Non-profit organizations and foundations are beginning to recognize the structural benefits of what they are calling “targeted universalism.” Nonprofit Quarterly –a highly respected academic journal–has launched a series exploring the concept, which was defined in one article as the recognition that our lives are “lived in a web of opportunity. Only if we address all of the mutually reinforcing constraints on opportunity can we expect real progress.”
While “targeted universalism” is not a call for a UBI, it is a call to approach social problems in a holistic way–to recognize the inter-connectedness of adequate housing, nutrition, transportation, and good schools.

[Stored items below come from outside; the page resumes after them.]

Lemma get_notifications_run w kvs :
    items (config (self w)) NOTIFICATION_SECTION_NAME = Ok kvs →
    DiscoAlarmsConfig.get_notifications w
    = (DiscoAlarmsConfig.notifications_loop (environment (self w))
         (iteritems (dict_of_items kvs)) [], w).
  Proof.
    intros Hitems.
    unfold DiscoAlarmsConfig.get_notifications, DiscoAlarmsConfig.config_items,
      get_self, lift, mbind, M_bind.
    by rewrite Hitems.
  Qed.

Lemma elem_of_iteritems (d : gmap string string) (k v : string) :
    (k, v) ∈ iteritems d ↔ d !! k = Some v.
  Proof. rewrite (iteritems_perm d). apply elem_of_map_to_list. Qed.

  (** C8. [get_notifications] over the entries of the notifications
      section, for the resolver's environment: a key with fewer than three
      segments makes it raise [AlarmConfigError]; so does a key of that
      environment whose level is not a notification level; when no entry is
      of either kind, it returns, in enumeration order, one notification per
      entry of the environment, named by the key and with the value split on
      ',' as endpoints, the entries of other environments being skipped.  The
      resolver is left as it was. *)
Theorem get_notifications_spec w kvs :
    items (config (self w)) NOTIFICATION_SECTION_NAME = Ok kvs →
    let options := dict_of_items kvs in
    let env := environment (self w) in
    (DiscoAlarmsConfig.get_notifications w).2 = w ∧
    (∀ k v, options !! k = Some v → malformed_key k →
       ∃ template args,
         (DiscoAlarmsConfig.get_notifications w).1 = Raise (AlarmConfigError template args)) ∧
    (∀ k v, options !! k = Some v → key_env k = env → key_level k ∉ NOTIFICATION_LEVELS →
       ∃ template args,
         (DiscoAlarmsConfig.get_notifications w).1 = Raise (AlarmConfigError template args)) ∧
    ((∀ k v, options !! k = Some v →
         ¬ malformed_key k ∧ (key_env k = env → key_level k ∈ NOTIFICATION_LEVELS)) →
       (DiscoAlarmsConfig.get_notifications w).1
       = Ok (notification_of <$> for_environment env (iteritems options))).
  Proof.
    intros Hitems options env. rewrite (get_notifications_run _ _ Hitems). simpl.
    split; [done|]. split; [|split].
    - intros k v Hkv Hbad.
      apply (notifications_loop_raises _ _ _ (k, v)); [by apply elem_of_iteritems|by left].
    - intros k v Hkv Henv Hlevel.
      apply (notifications_loop_raises _ _ _ (k, v)); [by apply elem_of_iteritems|by right].
    - intros Hgood. rewrite notifications_loop_accepts; [done|].
      intros [k v] Hin%elem_of_iteritems. destruct (Hgood k v Hin) as [Hwf Hlevel].
      intros [?|[Henv Hno]]; [done|]. apply Hno. by apply Hlevel.
  Qed.
End notifications.

Definition notifications_config : ConfigStore :=
  [("notifications",
    [("team1_prod_critical", "a@x.com,b@x.com"); ("team1_ci_info", "c@x.com");
     ("team2_ci_page", "d@x.com")])].

Lemma get_notifications_spec_witness :
  (@DiscoAlarmsConfig.get_notifications sample_externals
     (fresh_world "prod" notifications_config)).1
  = Ok [Notification "team1_prod_critical" ["a@x.com"; "b@x.com"]].
Proof.
  refine (eq_trans
    (proj2 (proj2 (proj2 (@get_notifications_spec sample_externals
       (fresh_world "prod" notifications_config) _ eq_refl))) _) _).
  - intros k v Hkv.
    apply (elem_of_map_to_list (dict_of_items _)) in Hkv.
    vm_compute in Hkv.
    repeat (apply elem_of_cons in Hkv as [[= -> ->]|Hkv];
            [split; [unfold malformed_key; vm_compute; lia|];
             first [intros; vm_compute; set_solver | vm_compute; intros [=]]|]).
    by apply elem_of_nil in Hkv.
  - vm_compute. reflexivity.
Defined.

(** ** Section names *)

Section section_names.
Context `{!Externals}.

Lemma decode_section_name_long section team namespace m mid hostclass :
    PyStr.split "." section = team :: namespace :: ((m :: mid) ++ [hostclass])%list →
    DiscoAlarmsConfig._decode_section_name section
    = Ok (team, namespace, PyStr.join "." (m :: mid), Some hostclass).
  Proof.
    intros Hparts. unfold DiscoAlarmsConfig._decode_section_name. rewrite Hparts.
    replace (4 <=? length (team :: namespace :: (m :: mid) ++ [hostclass]))%nat with true
      by (symmetry; apply Nat.leb_le; simpl; rewrite length_app; simpl; lia).
    change (team :: namespace :: (m :: mid) ++ [hostclass])
      with ((team :: namespace :: m :: mid) ++ [hostclass])%list.
    rewrite slice_to_last_snoc, last_item_snoc. reflexivity.
  Qed.

Lemma decode_section_name_short section :
    (length (PyStr.split "." section) < 3)%nat →
    DiscoAlarmsConfig._decode_section_name section
    = Raise (AlarmConfigError "Skipping non-alarm like config section {0}." [FStr section]).
  Proof.
    intros Hlen. unfold DiscoAlarmsConfig._decode_section_name.
    replace (4 <=? length (PyStr.split "." section))%nat with false
      by (symmetry; apply Nat.leb_gt; lia).
    replace (length (PyStr.split "." section) =? 3)%nat with false
      by (symmetry; apply Nat.eqb_neq; lia).
    reflexivity.
  Qed.

  (** The name of a section with a hostclass decodes to its four parts when
      team, namespace and hostclass contain no dot. *)
Lemma decode_child_section_name team namespace metric_name hostclass :
    PyStr.contains "." team = false →
    PyStr.contains "." namespace = false →
    PyStr.contains "." hostclass = false →
    DiscoAlarmsConfig._decode_section_name
      (PyStr.join "." [team; namespace; metric_name; hostclass])
    = Ok (team, namespace, metric_name, Some hostclass).
  Proof.
    intros Ht Hn Hh.
    pose proof (split_not_nil "." metric_name) as Hne.
    pose proof (join_split "." metric_name) as Hjoin.
    destruct (PyStr.split "." metric_name) as [|m mid] eqn:Hm; [done|].
    rewrite (decode_section_name_long _ team namespace m mid hostclass).
    - change (String "." EmptyString) with "." in Hjoin. by rewrite Hjoin.
    - cbn [PyStr.join].
      rewrite (split_app_sep' "." team), (split_app_sep' "." namespace) by done.
      f_equal. f_equal. rewrite <- Hm. clear -Hh.
      induction metric_name as [|c s IH]; simpl.
      + f_equal. by apply split_no_sep.
      + case_decide; [by rewrite IH|].
        simpl in IH. rewrite IH.
        pose proof (split_not_nil "." s) as Hne. by destruct (PyStr.split "." s).
  Qed.
End section_names.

Addressing these interrelated issues requires income sufficient for basic subsistence–and some fascinating recent research points to previously unrecognized benefits of ensuring that subsistence.
Several media outlets have reported on a study showing the effects of a basic income stipend on the development of infants’ cognitive faculties. The following quote is from Forbes (hardly a left-wing publication):
Giving mothers an unconditional cash gift of $333 each month may result in their children displaying increased brain activity, according to a study of 1,000 low-income mother-infant groups published Monday by the Proceedings of the National Academies of Sciences, reinforcing previous research linking childhood poverty to differences in brain structure and function.
A few cities and states are currently running–or have recently concluded– pilot programs on UBIs and, despite Republican warnings that the funds would subsidize sloth, drug and alcohol use, research has found that the money has gone primarily to food, housing and education.
There are certainly principled arguments and concerns about how a UBI might be structured and funded, but it seems beyond argument that–in addition to its other shortcomings– our current social safety net is exacerbating, rather than ameliorating, civic discord.
What would happen if the United States embraced a new social contract, beginning with the premise that all citizens are valued members of the American polity, and that such membership has its privileges?
Contracts–including social contracts– are by definition mutual undertakings, agreements in which both sides offer consideration. In my imagined “Brave New World,” government would create an environment within which humans could flourish, an environment within which members of the polity would be guaranteed a basic livelihood, access to health care, a substantive education and an equal place at the civic table. In return, members (aka citizens) would pay their “dues:” higher taxes (especially on the obscenely rich), a stint of public/civic service, and the consistent discharge of civic duties like voting and jury service.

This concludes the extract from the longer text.